> **WORK REQUEST**
Transcribe the records below exactly, from their first line through the line containing "existsb (Nat.eqb h) p = false ->". Omit every line after it.

Stored items:
Lemma RunTransaction_timer_moves t w :
  rtc timer_move (timer_view w) (timer_view (world_of (RunTransaction t w))).
Proof.
  unfold RunTransaction. destruct (running (ctrl w)); [|apply rtc_refl].
  destruct (currentTrans (ctrl w)); [apply rtc_refl|].
  destruct (run t) as [t' calls]. unfold bind, update, emit.
  match goal with |- context [exec_calls ?cs ?w0] =>
    apply (exec_calls_timer_moves cs w0)
  end.
Qed.

Lemma offer_timer_moves t (data : list byte) w :
  rtc timer_move (timer_view w) (timer_view (world_of (offer t data w))).
Proof.
  unfold offer. destruct (handleMessage t data) as [[t' used] calls].
  unfold bind, update, emit, ret.
  match goal with |- context [exec_calls ?cs ?w0] =>
    pose proof (exec_calls_timer_moves cs w0) as H;
    destruct (exec_calls cs w0) as [[] w1|e w1]
  end; exact H.
Qed.

Lemma filter_absent (h : TimerHandle) (p : list TimerHandle) :
  existsb (Nat.eqb h) p = false ->
  List.filter (fun h' => negb (Nat.eqb h' h)) p = p.
Proof.
  induction p as [|x p IH]; simpl; [reflexivity|].
  intros H. apply orb_false_elim in H as [Hx Hp].
  rewrite Nat.eqb_sym, Hx. simpl. rewrite (IH Hp). reflexivity.
Qed.

(** A turn moves the timers by arming and cancelling only, after the host
    has dropped the timer that expired, if the turn is an expiry. *)
Lemma step_timer_moves (i : input) w :
  rtc timer_move
    (match i with
     | InFire h => drop_timer h (timer_view w)
     | _ => timer_view w
     end)
    (timer_view (world_of (step i w))).
Proof.
  destruct i; simpl.
  - unfold SetEvent. destruct (events (ctrl w) !! event); [|apply rtc_refl].
    destruct (negb _); apply rtc_refl.
  - unfold bind, Start. simpl. destruct (negb (running (ctrl w))); apply rtc_refl.
  - unfold Stop, serial_close. destruct (currentTrans (ctrl w)); [apply rtc_refl|].
    destruct (serial (ctrl w)); apply rtc_refl.
  - apply RunTransaction_timer_moves.
  - unfold SerialRead. destruct data as [|b rest]; [apply rtc_refl|]. unfold bind.
    assert (H1 : rtc timer_move (timer_view w)
                   (timer_view (world_of (offered (b :: rest) w)))).
    { unfold offered. destruct (currentTrans (ctrl w));
        [apply offer_timer_moves | apply rtc_refl]. }
    destruct (offered (b :: rest) w) as [used w1|e w1]; simpl in H1; [|exact H1].
    destruct used; simpl; [exact H1|].
    destruct (b =? POLL_REQUEST);
      [eapply rtc_trans; [exact H1 | apply RunTransaction_timer_moves]|].
    destruct (b =? POLL_POWER_FAIL);
      [eapply rtc_trans; [exact H1 | apply RunTransaction_timer_moves]|].
    destruct (b =? POLL_EEPROM_ADDRESS);
      [eapply rtc_trans; [exact H1 | apply RunTransaction_timer_moves]|].
    exact H1.
  - apply rtc_refl.
  - unfold Stopped, bind, update.
    match goal with |- context [events ?c !! "close"] =>
      destruct (events c !! "close") as [cb|]; [destruct (truthy cb)|]
    end; try apply rtc_refl. destruct cb; apply rtc_refl.
  - assert (settle o = RunQueuedTransaction) as -> by (destruct o; reflexivity).
    unfold RunQueuedTransaction, bind, update, serial_close. simpl.
    destruct (running (ctrl w)).
    + destruct (transactionQueue (ctrl w)) as [|t q]; [apply rtc_refl|].
      match goal with |- context [RunTransaction t ?w0] =>
        apply (RunTransaction_timer_moves t w0)
      end.
    + destruct (serial (ctrl w)); apply rtc_refl.
  - unfold fire, drop_timer, timer_view. simpl.
    destruct (existsb (Nat.eqb h) (pendingTimers w)) eqn:E.
    + unfold Timeout. simpl. destruct (currentTrans (ctrl w)) as [t|];
        [|apply rtc_refl].
      unfold bind.
      match goal with |- context [offer t [] ?w0] =>
        pose proof (offer_timer_moves t [] w0) as H;
        destruct (offer t [] w0) as [u w1|e w1]
      end; exact H.
    + rewrite (filter_absent h _ E). apply rtc_refl.
Qed.

Lemma fresh_orphan_move (h : TimerHandle) v v' :
  timer_move v v' -> fresh_orphan h v -> fresh_orphan h v'.
Proof.
  intros Hm H. destruct Hm as [p f s|p f h0]; unfold fresh_orphan in *;
    simpl in *; destruct H as (H1 & H2 & H3 & H4).
  - split; [|split; [|split]].
    + intros x Hx. apply in_app_or in Hx as [Hx|[<-|[]]]; [apply H1 in Hx|]; lia.
    + intros x Hx. injection Hx as <-. lia.
    + apply in_or_app. left. exact H3.
    + intros E. injection E as ->. apply H1 in H3. lia.
  - split; [|split; [|split]].
    + intros x Hx. apply filter_In in Hx as [Hx _]. apply H1, Hx.
    + intros x Hx. discriminate Hx.
    + apply filter_In. split; [exact H3|].
      apply negb_true_iff, Nat.eqb_neq. intros ->. apply H4. reflexivity.
    + discriminate.
Qed.
(** * media_manager/utils.py: the filename parsing core

    A shallow embedding of [clean_parts], [smart_title], [parse_movie] and
    [parse_show], together with the part of Python's [re] and [str]
    libraries those functions call.

    Strings.  A Python [str] is a sequence of code points; the embedding
    covers the code points below 128 and represents such a string as a
    [list ascii].  The character classes ([\d], [\s], [str.isspace]) and the
    case mappings ([str.lower], [str.capitalize], [re.IGNORECASE]) are the
    ASCII rows of CPython's tables; a character with the high bit set is
    treated as a caseless character that is neither a digit nor a space.

    Exceptions.  A call that can raise is a computation in [result]; the
    pure string helpers of Python that cannot raise are plain functions. *)

From Stdlib Require Import Ascii String DecimalString.
From Stdlib Require Import ZArith Lia Bool Arith PeanoNat List.
Import ListNotations.

Open Scope string_scope.
Open Scope list_scope.
Open Scope nat_scope.

(** ** Strings *)

Definition pystr : Type := list ascii.

Coercion list_ascii_of_string : string >-> list.

Fixpoint str_eqb (a b : pystr) : bool :=
  match a, b with
  | [], [] => true
  | x :: a', y :: b' => Ascii.eqb x y && str_eqb a' b'
  | _, _ => false
  end.

Definition code (c : ascii) : nat := nat_of_ascii c.

(** [\d] on ASCII: '0'..'9'. *)
Definition is_digit (c : ascii) : bool := (48 <=? code c) && (code c <=? 57).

> **YOUR SOLUTION**
Lemma RunTransaction_timer_moves t w :
  rtc timer_move (timer_view w) (timer_view (world_of (RunTransaction t w))).
Proof.
  unfold RunTransaction. destruct (running (ctrl w)); [|apply rtc_refl].
  destruct (currentTrans (ctrl w)); [apply rtc_refl|].
  destruct (run t) as [t' calls]. unfold bind, update, emit.
  match goal with |- context [exec_calls ?cs ?w0] =>
    apply (exec_calls_timer_moves cs w0)
  end.
Qed.

Lemma offer_timer_moves t (data : list byte) w :
  rtc timer_move (timer_view w) (timer_view (world_of (offer t data w))).
Proof.
  unfold offer. destruct (handleMessage t data) as [[t' used] calls].
  unfold bind, update, emit, ret.
  match goal with |- context [exec_calls ?cs ?w0] =>
    pose proof (exec_calls_timer_moves cs w0) as H;
    destruct (exec_calls cs w0) as [[] w1|e w1]
  end; exact H.
Qed.

Lemma filter_absent (h : TimerHandle) (p : list TimerHandle) :
  existsb (Nat.eqb h) p = false ->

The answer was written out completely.